▶ [What is being asked]
Copy exactly the lines of the data below that run from the line holding "else if case Attribute [SQL_ATTR_PARAMS_PROCESSED_PTR]" through the line holding "else if case Attribute [SQL_ATTR_ROW_BIND_OFFSET_PTR]", both ends included.

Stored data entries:
Lemma octets_declared c f D : declares c f D -> wraps 64 (MADB_GetOctetLength f) = octets (odbc_sizes D).
Proof.
  intros H. unfold MADB_GetOctetLength, S2_1_GB in *. destruct D; cbn [declares] in H.
  - destruct H as (Hw & -> & Hu & _). by in_list Hw; subst w; unfold int_type; cbn [Z.eqb Pos.eqb]; eval_case; destruct unsigned.
  - pose proof H as (Ht & Hp & Hs & Hd & Hu & Hl).
    pose proof (decimal_size_declared c f p s unsigned H) as E. in_list Ht; rewrite Ht; eval_case; rewrite E; cbn [odbc_sizes display octets stored_display]; apply wraps_id; try lia;
      destruct unsigned, (0 <? s), (p =? s); cbn; lia.
  - rewrite H. by eval_case.
  - rewrite H. by eval_case.
  - rewrite H. by eval_case.
  - destruct H as (-> & _). by eval_case.
  - destruct H as (Ht & _). by in_list Ht; rewrite Ht; eval_case.
  - destruct H as (Ht & _ & _ & Hm & Hn & Hl & Hg). in_list Ht; rewrite Ht, Hl; eval_case; unfold S2_1_GB in *; rewrite Z.min_r by nia; apply wraps_id; cbn; nia.
  - destruct H as (Ht & _ & Hl & Hn). in_list Ht; rewrite Ht, Hl; eval_case; unfold S2_1_GB in *; rewrite Z.min_r by lia; apply wraps_id; cbn; lia.
  - destruct H as (Ht & _ & Hl & Hn). in_list Ht; rewrite Ht, Hl; eval_case; unfold S2_1_GB in *; rewrite Z.min_r by lia; apply wraps_id; cbn; lia.
Qed.
(* ===== verification/StmtAttr.v ===== *)
(** * StmtAttr: statement attributes and the assignment of descriptors

    Models [MADB_StmtSetStmtAttr], [MADB_StmtGetStmtAttr] and [MADB_StmtBindCol] of
    [ma_statement.c] and the descriptor part of its SQL_UNBIND.  A statement is its
    entry in the [world] of Desc.v, its options and its error record; the
    descriptors it shares with other statements are reached through the world.  A
    pointer-sized argument is an integer; a descriptor handle is its address. *)

From Stdlib Require Import ZArith Lia.
From stdpp Require Import base strings numbers option gmap list.
From S2P Require Import Prelude Odbc Errors SqlTypes Desc.
Import ErrorOps SqlTypes DescOps.

Record MADB_StmtOptions := MkOptions {
  MaxRows : Z;
  MaxLength : Z;
  CursorType : Z;
  UseBookmarks : Z;
  BookmarkPtr : Z;
  BookmarkLength : Z;
  BookmarkType : Z;
  MetadataId : Z;
  SimulateCursor : Z;
}.

(** The connection settings the attributes depend on. *)
Record cursor_settings := MkSettings { CURSOR_FORWARD_ONLY : bool; CURSOR_DYNAMIC : bool }.

(** Statement [self], with the handles it shares. *)
Record stmt_state := MkStmt {
  st_world : world;
  self : positive;
  Options : MADB_StmtOptions;
  st_Error : MADB_Error;
}.

Module StmtAttr.

Definition with_world (s : stmt_state) (w : world) : stmt_state := MkStmt w (self s) (Options s) (st_Error s).
Definition with_options (s : stmt_state) (o : MADB_StmtOptions) : stmt_state := MkStmt (st_world s) (self s) o (st_Error s).
Definition fail (s : stmt_state) (code : nat) (msg : option string) : stmt_state :=
  MkStmt (st_world s) (self s) (Options s) (MADB_SetError (st_Error s) code (chars <$> msg) 0).

Definition set_CursorType (o : MADB_StmtOptions) (v : Z) : MADB_StmtOptions :=
  MkOptions (MaxRows o) (MaxLength o) v (UseBookmarks o) (BookmarkPtr o) (BookmarkLength o) (BookmarkType o)
    (MetadataId o) (SimulateCursor o).
Definition set_UseBookmarks (o : MADB_StmtOptions) (v : Z) : MADB_StmtOptions :=
  MkOptions (MaxRows o) (MaxLength o) (CursorType o) v (BookmarkPtr o) (BookmarkLength o) (BookmarkType o)
    (MetadataId o) (SimulateCursor o).
Definition set_MaxRows (o : MADB_StmtOptions) (v : Z) : MADB_StmtOptions :=
  MkOptions v (MaxLength o) (CursorType o) (UseBookmarks o) (BookmarkPtr o) (BookmarkLength o) (BookmarkType o)
    (MetadataId o) (SimulateCursor o).
Definition set_MaxLength (o : MADB_StmtOptions) (v : Z) : MADB_StmtOptions :=
  MkOptions (MaxRows o) v (CursorType o) (UseBookmarks o) (BookmarkPtr o) (BookmarkLength o) (BookmarkType o)
    (MetadataId o) (SimulateCursor o).
Definition set_MetadataId (o : MADB_StmtOptions) (v : Z) : MADB_StmtOptions :=
  MkOptions (MaxRows o) (MaxLength o) (CursorType o) (UseBookmarks o) (BookmarkPtr o) (BookmarkLength o)
    (BookmarkType o) v (SimulateCursor o).
Definition set_SimulateCursor (o : MADB_StmtOptions) (v : Z) : MADB_StmtOptions :=
  MkOptions (MaxRows o) (MaxLength o) (CursorType o) (UseBookmarks o) (BookmarkPtr o) (BookmarkLength o)
    (BookmarkType o) (MetadataId o) v.

(** ** Descriptors *)

(** The two roles of a descriptor of the application. *)
Inductive app_role := RowDesc | ParamDesc.

#[export] Instance app_role_eq_dec : EqDecision app_role.
Proof. solve_decision. Defined.

Definition role_type (r : app_role) : Z := match r with RowDesc => MADB_DESC_ARD | ParamDesc => MADB_DESC_APD end.
Definition current (r : app_role) (x : stmt_descs) : positive := match r with RowDesc => Ard x | ParamDesc => Apd x end.
Definition implicit (r : app_role) (x : stmt_descs) : positive := match r with RowDesc => IArd x | ParamDesc => IApd x end.
Definition set_current (r : app_role) (x : stmt_descs) (h : positive) : stmt_descs :=
  match r with RowDesc => set_Ard x h | ParamDesc => set_Apd x h end.

(** The cases SQL_ATTR_APP_PARAM_DESC and SQL_ATTR_APP_ROW_DESC: an error code, or
    the new world; [mem] is the answer of [MADB_AllocDynamic] for the reference. *)
Definition assign_desc (mem : bool) (w : world) (s : positive) (r : app_role) (ValuePtr : option positive)
    : option (nat + world) :=
  x ← stmts w !! s;
  match ValuePtr with
  | Some h =>
      d ← descs w !! h;
      if negb (AppType d) && negb (bool_decide (h = implicit r x)) then Some (inl MADB_ERR_HY017)
      else if negb (DescType d =? role_type r) && negb (DescType d =? MADB_DESC_UNKNOWN) then Some (inl MADB_ERR_HY024)
      else
        w1 ← RemoveStmtRefFromDesc w (current r x) s false;
        let w2 := put_stmts w1 (<[s := set_current r x h]> (stmts w1)) in
        d2 ← descs w2 !! h;
        let w3 := put_desc w2 h (with_type d2 (role_type r)) in
        if bool_decide (h = implicit r x) then Some (inr w3)
        else if mem then Some (inr (put_desc w3 h (with_stmts (with_type d2 (role_type r)) (Stmts d2 ++ [s]))))
        else None
  | None =>
      w1 ← RemoveStmtRefFromDesc w (current r x) s false;
      Some (inr (put_stmts w1 (<[s := set_current r x (implicit r x)]> (stmts w1))))
  end.

Definition address (v : Z) : option positive := if v =? 0 then None else Some (Z.to_pos v).

(** A header field of one of the statement's descriptors is written. *)
Definition set_header (s : stmt_state) (which : stmt_descs -> positive) (f : MADB_Header -> MADB_Header)
    : option (Z * stmt_state) :=
  x ← stmts (st_world s) !! self s;
  d ← descs (st_world s) !! which x;
  Some (SQL_SUCCESS, with_world s (put_desc (st_world s) (which x) (with_header d (f (Header d))))).

Definition get_header (s : stmt_state) (which : stmt_descs -> positive) : option MADB_Header :=
  x ← stmts (st_world s) !! self s; d ← descs (st_world s) !! which x; Some (Header d).

(** The options the driver does not let the application change. *)
Definition fixed_option (s : stmt_state) (unchanged : bool) (msg : string) : option (Z * stmt_state) :=
  Some (if unchanged then (SQL_SUCCESS, s) else (SQL_SUCCESS_WITH_INFO, fail s MADB_ERR_01S02 (Some msg))).

Definition refuse (s : stmt_state) (code : nat) : option (Z * stmt_state) :=
  let s' := fail s code None in Some (ReturnValue (st_Error s'), s').

Definition set_cursor_type (c : cursor_settings) (s : stmt_state) (v : Z) : option (Z * stmt_state) :=
  let forward :=
    let s' := fail (with_options s (set_CursorType (Options s) SQL_CURSOR_FORWARD_ONLY)) MADB_ERR_01S02
                (Some "Option value changed to default (SQL_CURSOR_FORWARD_ONLY)"%string) in
    Some (ReturnValue (st_Error s'), s') in
  let take := Some (SQL_SUCCESS, with_options s (set_CursorType (Options s) (wrapu 32 v))) in
  if CURSOR_FORWARD_ONLY c && negb (v =? SQL_CURSOR_FORWARD_ONLY) then forward
  else if CURSOR_DYNAMIC c then if v =? SQL_CURSOR_KEYSET_DRIVEN then forward else take
  else if negb (v =? SQL_CURSOR_FORWARD_ONLY) && negb (v =? SQL_CURSOR_STATIC) then forward
  else take.

Definition MADB_StmtSetStmtAttr (mem : bool) (c : cursor_settings) (s : stmt_state) (Attribute ValuePtr : Z)
    : option (Z * stmt_state) :=
  let v := wrapu 64 ValuePtr in
  let option f := Some (SQL_SUCCESS, with_options s (f (Options s))) in
  let assign r :=
    res ← assign_desc mem (st_world s) (self s) r (address v);
    match res with inl code => refuse s code | inr w => Some (SQL_SUCCESS, with_world s w) end in
  if case Attribute [SQL_ATTR_APP_PARAM_DESC] then assign ParamDesc
  else if case Attribute [SQL_ATTR_APP_ROW_DESC] then assign RowDesc
  else if case Attribute [SQL_ATTR_PARAM_BIND_OFFSET_PTR] then set_header s Apd (fun hd => set_BindOffsetPtr hd v)
  else if case Attribute [SQL_ATTR_PARAM_BIND_TYPE] then set_header s Apd (fun hd => set_BindType hd (wrapu 64 (wraps 32 v)))
  else if case Attribute [SQL_ATTR_PARAM_OPERATION_PTR] then set_header s Apd (fun hd => set_ArrayStatusPtr hd v)
  else if case Attribute [SQL_ATTR_PARAM_STATUS_PTR] then set_header s Ipd (fun hd => set_ArrayStatusPtr hd v)
  else if case Attribute [SQL_ATTR_PARAMS_PROCESSED_PTR] then set_header s Ipd (fun hd => set_RowsProcessedPtr hd v)
  else if case Attribute [SQL_ATTR_PARAMSET_SIZE] then set_header s Apd (fun hd => set_ArraySize hd v)
  else if case Attribute [SQL_ATTR_ROW_ARRAY_SIZE; SQL_ROWSET_SIZE] then set_header s Ard (fun hd => set_ArraySize hd v)
  else if case Attribute [SQL_ATTR_ROW_BIND_OFFSET_PTR] then set_header s Ard (fun hd => set_BindOffsetPtr hd v)
  else if case Attribute [SQL_ATTR_ROW_BIND_TYPE] then set_header s Ard (fun hd => set_BindType hd (wrapu 64 (wraps 32 v)))
  else if case Attribute [SQL_ATTR_ROW_OPERATION_PTR] then set_header s Ard (fun hd => set_ArrayStatusPtr hd v)
  else if case Attribute [SQL_ATTR_ROW_STATUS_PTR] then set_header s Ird (fun hd => set_ArrayStatusPtr hd v)
  else if case Attribute [SQL_ATTR_ROWS_FETCHED_PTR] then set_header s Ird (fun hd => set_RowsProcessedPtr hd v)
  else if case Attribute [SQL_ATTR_ASYNC_ENABLE] then
    fixed_option s (v =? SQL_ASYNC_ENABLE_OFF) "Option value changed to default (SQL_ATTR_ASYNC_ENABLE)"
  else if case Attribute [SQL_ATTR_SIMULATE_CURSOR] then option (fun o => set_SimulateCursor o v)
  else if case Attribute [SQL_ATTR_CURSOR_SCROLLABLE] then
    option (fun o => set_CursorType o (if v =? SQL_NONSCROLLABLE then SQL_CURSOR_FORWARD_ONLY else SQL_CURSOR_STATIC))
  else if case Attribute [SQL_ATTR_CURSOR_SENSITIVITY] then
    fixed_option s (v =? SQL_UNSPECIFIED) "Option value changed to default cursor sensitivity"
  else if case Attribute [SQL_ATTR_CURSOR_TYPE] then set_cursor_type c s v
  else if case Attribute [SQL_ATTR_CONCURRENCY] then
    fixed_option s (v =? SQL_CONCUR_READ_ONLY) "Option value changed to default (SQL_CONCUR_READ_ONLY). "
  else if case Attribute [SQL_ATTR_ENABLE_AUTO_IPD] then refuse s MADB_ERR_HYC00
  else if case Attribute [SQL_ATTR_MAX_LENGTH] then option (fun o => set_MaxLength o (wraps 64 v))
  else if case Attribute [SQL_ATTR_MAX_ROWS] then option (fun o => set_MaxRows o (wraps 64 v))
  else if case Attribute [SQL_ATTR_METADATA_ID] then option (fun o => set_MetadataId o v)
  else if case Attribute [SQL_ATTR_NOSCAN] then
    fixed_option s (v =? SQL_NOSCAN_ON) "Option value changed to default (SQL_NOSCAN_ON)"
  else if case Attribute [SQL_ATTR_QUERY_TIMEOUT] then
    fixed_option s (v =? 0) "Option value changed to default (no timeout)"
  else if case Attribute [SQL_ATTR_RETRIEVE_DATA] then
    fixed_option s (v =? SQL_RD_ON) "Option value changed to default (SQL_RD_ON)"
  else if case Attribute [SQL_ATTR_USE_BOOKMARKS] then option (fun o => set_UseBookmarks o (wrapu 32 v))
  else if case Attribute [SQL_ATTR_FETCH_BOOKMARK_PTR] then refuse s MADB_ERR_HYC00
  else refuse s MADB_ERR_HY024.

▶ [Output below]
  else if case Attribute [SQL_ATTR_PARAMS_PROCESSED_PTR] then set_header s Ipd (fun hd => set_RowsProcessedPtr hd v)
  else if case Attribute [SQL_ATTR_PARAMSET_SIZE] then set_header s Apd (fun hd => set_ArraySize hd v)
  else if case Attribute [SQL_ATTR_ROW_ARRAY_SIZE; SQL_ROWSET_SIZE] then set_header s Ard (fun hd => set_ArraySize hd v)
  else if case Attribute [SQL_ATTR_ROW_BIND_OFFSET_PTR] then set_header s Ard (fun hd => set_BindOffsetPtr hd v)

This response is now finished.